• Task: Return the full set of entries exactly. Omit none.

Stored data entries:
(** The loop ends: every round takes at least one row out of the set
    of due rows, and the rows it has attempted stay out of it. *)
Lemma tick_loop (now : Z) (clock : nat -> Z) (db0 : DB) :
  (forall id d, webhook_deliveries db0 !! id = Some d -> ID d = id) ->
  (forall m, now <= clock m) ->
  forall (fuel n : nat) (db : DB),
    (forall id d, webhook_deliveries db !! id = Some d -> ID d = id) ->
    webhooks db = webhooks db0 ->
    (forall id,
        match webhook_deliveries db0 !! id with
        | None => webhook_deliveries db !! id = None
        | Some d =>
            webhook_deliveries db !! id = Some d
            \/ (claimable now d = true
                /\ exists t r',
                    now <= t
                    /\ webhook_deliveries db !! id = Some r'
                    /\ webhook_deliveries
                         (processWebhookDelivery
                            (update_delivery db0 id (mark_in_progress now)) t d) !! id
                       = Some r'
                    /\ claimable now r' = false)
        end) ->
    (size (filter (fun kv => claimable now kv.2 = true) (webhook_deliveries db)) < fuel)%nat ->
    exists db',
      processPendingDeliveries fuel now clock n db = Some db'
      /\ webhooks db' = webhooks db0
      /\ (forall id d, webhook_deliveries db' !! id = Some d -> claimable now d = false)
      /\ (forall id,
             match webhook_deliveries db0 !! id with
             | None => webhook_deliveries db' !! id = None
             | Some d =>
                 webhook_deliveries db' !! id = Some d
                 \/ (claimable now d = true
                     /\ exists t r',
                         now <= t
                         /\ webhook_deliveries db' !! id = Some r'
                         /\ webhook_deliveries
                              (processWebhookDelivery
                                 (update_delivery db0 id (mark_in_progress now)) t d) !! id
                            = Some r'
                         /\ claimable now r' = false)
             end).
Proof.
  intros Hkey0 Hclock. induction fuel as [|fuel IH]; intros n db Hkey Hw Hinv Hsize; [lia|].
  cbn [processPendingDeliveries].
  destruct (claim_query now db) as [|d1 rest] eqn:Hq.
  { exists db. repeat split; auto. by apply claim_query_nil. }
  rewrite <- Hq.
  destruct (tick_round now clock n db Hkey Hclock) as (Hw2 & Hrows).
  destruct (process_batch clock n (claim now db (map ID (claim_query now db)))
                          (claim_query now db)) as [db2 n'] eqn:Hpb.
  cbn [fst] in Hw2, Hrows.
  assert (Hdec : forall id, id ∈ map ID (claim_query now db) \/ id ∉ map ID (claim_query now db)).
  { intros id. destruct (decide (id ∈ map ID (claim_query now db))); auto. }
  apply IH.
  - intros id d2 Hd2. specialize (Hrows id).
    destruct (webhook_deliveries db !! id) as [d|] eqn:Hd; [|congruence].
    destruct Hrows as [Hin Hout]. destruct (Hdec id) as [Hi|Hi].
    + destruct (Hin Hi) as (t & r' & _ & Hr' & _ & _ & Hid). congruence.
    + rewrite (Hout Hi) in Hd2. injection Hd2 as <-. eauto.
  - congruence.
  - intros id. specialize (Hinv id). specialize (Hrows id).
    destruct (webhook_deliveries db0 !! id) as [d|] eqn:Hd0.
    2:{ by rewrite Hinv in Hrows. }
    destruct Hinv as [Hsame|(Hc & t & r' & Ht & Hr' & Hp & Hnc)].
    + rewrite Hsame in Hrows. destruct Hrows as [Hin Hout]. destruct (Hdec id) as [Hi|Hi].
      * right. destruct (claimed_ids now db id Hkey Hi) as (d' & _ & Hl & Hc).
        assert (d' = d) by congruence. subst d'. split; [exact Hc|].
        destruct (Hin Hi) as (t & r' & Ht & Hr' & Hp & Hnc & _).
        exists t, r'. repeat split; auto. rewrite <- Hp.
        pose proof (Hkey0 _ _ Hd0) as Hid. subst id.
        apply (process_local _ _ _ _ _ (mark_in_progress now d)); auto;
          by apply update_delivery_eq.
      * left. auto.
    + rewrite Hr' in Hrows. destruct Hrows as [Hin Hout]. destruct (Hdec id) as [Hi|Hi].
      * destruct (claimed_ids now db id Hkey Hi) as (d' & _ & Hl & Hc').
        assert (d' = r') by congruence. subst d'. congruence.
      * right. split; [exact Hc|]. exists t, r'. auto.
  - eapply Nat.lt_le_trans; [|apply Nat.lt_succ_r, Hsize].
    apply map_subset_size, map_subset_alt. split.
    + apply map_subseteq_spec. intros id x Hx.
      apply map_lookup_filter_Some in Hx as [Hx Hcx]. simpl in Hcx.
      apply map_lookup_filter_Some. split; [|exact Hcx].
      specialize (Hrows id).
      destruct (webhook_deliveries db !! id) as [d|] eqn:Hd; [|congruence].
      destruct Hrows as [Hin Hout]. destruct (Hdec id) as [Hi|Hi].
      * destruct (Hin Hi) as (t & r' & _ & Hr' & _ & Hnc & _). congruence.
      * rewrite (Hout Hi) in Hx. exact Hx.
    + assert (Hd1 : d1 ∈ claim_query now db) by (rewrite Hq; left).
      destruct (claim_query_elem now db d1 Hd1) as (Hc1 & id1 & Hl1).
      exists id1. split.
      * specialize (Hrows id1). rewrite Hl1 in Hrows. destruct Hrows as [Hin _].
        destruct Hin as (t & r' & _ & Hr' & _ & Hnc & _).
        { rewrite <- (Hkey _ _ Hl1). by apply list_elem_of_In, in_map, list_elem_of_In. }
        apply map_lookup_filter_None. right. intros x Hx. simpl. congruence.
      * exists d1. apply map_lookup_filter_Some. auto.
Qed.

End TickFacts.

(** ** The order of the claim query *)

Section OrderFacts.

Import WebhookDelivery Outbox Processor.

• Written solution:
(** The loop ends: every round takes at least one row out of the set
    of due rows, and the rows it has attempted stay out of it. *)
Lemma tick_loop (now : Z) (clock : nat -> Z) (db0 : DB) :
  (forall id d, webhook_deliveries db0 !! id = Some d -> ID d = id) ->
  (forall m, now <= clock m) ->
  forall (fuel n : nat) (db : DB),
    (forall id d, webhook_deliveries db !! id = Some d -> ID d = id) ->
    webhooks db = webhooks db0 ->
    (forall id,
        match webhook_deliveries db0 !! id with
        | None => webhook_deliveries db !! id = None
        | Some d =>
            webhook_deliveries db !! id = Some d
            \/ (claimable now d = true
                /\ exists t r',
                    now <= t
                    /\ webhook_deliveries db !! id = Some r'
                    /\ webhook_deliveries
                         (processWebhookDelivery
                            (update_delivery db0 id (mark_in_progress now)) t d) !! id
                       = Some r'
                    /\ claimable now r' = false)
        end) ->
    (size (filter (fun kv => claimable now kv.2 = true) (webhook_deliveries db)) < fuel)%nat ->
    exists db',
      processPendingDeliveries fuel now clock n db = Some db'
      /\ webhooks db' = webhooks db0
      /\ (forall id d, webhook_deliveries db' !! id = Some d -> claimable now d = false)
      /\ (forall id,
             match webhook_deliveries db0 !! id with
             | None => webhook_deliveries db' !! id = None
             | Some d =>
                 webhook_deliveries db' !! id = Some d
                 \/ (claimable now d = true
                     /\ exists t r',
                         now <= t
                         /\ webhook_deliveries db' !! id = Some r'
                         /\ webhook_deliveries
                              (processWebhookDelivery
                                 (update_delivery db0 id (mark_in_progress now)) t d) !! id
                            = Some r'
                         /\ claimable now r' = false)
             end).
Proof.
  intros Hkey0 Hclock. induction fuel as [|fuel IH]; intros n db Hkey Hw Hinv Hsize; [lia|].
  cbn [processPendingDeliveries].
  destruct (claim_query now db) as [|d1 rest] eqn:Hq.
  { exists db. repeat split; auto. by apply claim_query_nil. }
  rewrite <- Hq.
  destruct (tick_round now clock n db Hkey Hclock) as (Hw2 & Hrows).
  destruct (process_batch clock n (claim now db (map ID (claim_query now db)))
                          (claim_query now db)) as [db2 n'] eqn:Hpb.
  cbn [fst] in Hw2, Hrows.
  assert (Hdec : forall id, id ∈ map ID (claim_query now db) \/ id ∉ map ID (claim_query now db)).
  { intros id. destruct (decide (id ∈ map ID (claim_query now db))); auto. }
  apply IH.
  - intros id d2 Hd2. specialize (Hrows id).
    destruct (webhook_deliveries db !! id) as [d|] eqn:Hd; [|congruence].
    destruct Hrows as [Hin Hout]. destruct (Hdec id) as [Hi|Hi].
    + destruct (Hin Hi) as (t & r' & _ & Hr' & _ & _ & Hid). congruence.
    + rewrite (Hout Hi) in Hd2. injection Hd2 as <-. eauto.
  - congruence.
  - intros id. specialize (Hinv id). specialize (Hrows id).
    destruct (webhook_deliveries db0 !! id) as [d|] eqn:Hd0.
    2:{ by rewrite Hinv in Hrows. }
    destruct Hinv as [Hsame|(Hc & t & r' & Ht & Hr' & Hp & Hnc)].
    + rewrite Hsame in Hrows. destruct Hrows as [Hin Hout]. destruct (Hdec id) as [Hi|Hi].
      * right. destruct (claimed_ids now db id Hkey Hi) as (d' & _ & Hl & Hc).
        assert (d' = d) by congruence. subst d'. split; [exact Hc|].
        destruct (Hin Hi) as (t & r' & Ht & Hr' & Hp & Hnc & _).
        exists t, r'. repeat split; auto. rewrite <- Hp.
        pose proof (Hkey0 _ _ Hd0) as Hid. subst id.
        apply (process_local _ _ _ _ _ (mark_in_progress now d)); auto;
          by apply update_delivery_eq.
      * left. auto.
    + rewrite Hr' in Hrows. destruct Hrows as [Hin Hout]. destruct (Hdec id) as [Hi|Hi].
      * destruct (claimed_ids now db id Hkey Hi) as (d' & _ & Hl & Hc').
        assert (d' = r') by congruence. subst d'. congruence.
      * right. split; [exact Hc|]. exists t, r'. auto.
  - eapply Nat.lt_le_trans; [|apply Nat.lt_succ_r, Hsize].
    apply map_subset_size, map_subset_alt. split.
    + apply map_subseteq_spec. intros id x Hx.
      apply map_lookup_filter_Some in Hx as [Hx Hcx]. simpl in Hcx.
      apply map_lookup_filter_Some. split; [|exact Hcx].
      specialize (Hrows id).
      destruct (webhook_deliveries db !! id) as [d|] eqn:Hd; [|congruence].
      destruct Hrows as [Hin Hout]. destruct (Hdec id) as [Hi|Hi].
      * destruct (Hin Hi) as (t & r' & _ & Hr' & _ & Hnc & _). congruence.
      * rewrite (Hout Hi) in Hx. exact Hx.
    + assert (Hd1 : d1 ∈ claim_query now db) by (rewrite Hq; left).
      destruct (claim_query_elem now db d1 Hd1) as (Hc1 & id1 & Hl1).
      exists id1. split.
      * specialize (Hrows id1). rewrite Hl1 in Hrows. destruct Hrows as [Hin _].
        destruct Hin as (t & r' & _ & Hr' & _ & Hnc & _).
        { rewrite <- (Hkey _ _ Hl1). by apply list_elem_of_In, in_map, list_elem_of_In. }
        apply map_lookup_filter_None. right. intros x Hx. simpl. congruence.
      * exists d1. apply map_lookup_filter_Some. auto.
Qed.

End TickFacts.

(** ** The order of the claim query *)

Section OrderFacts.

Import WebhookDelivery Outbox Processor.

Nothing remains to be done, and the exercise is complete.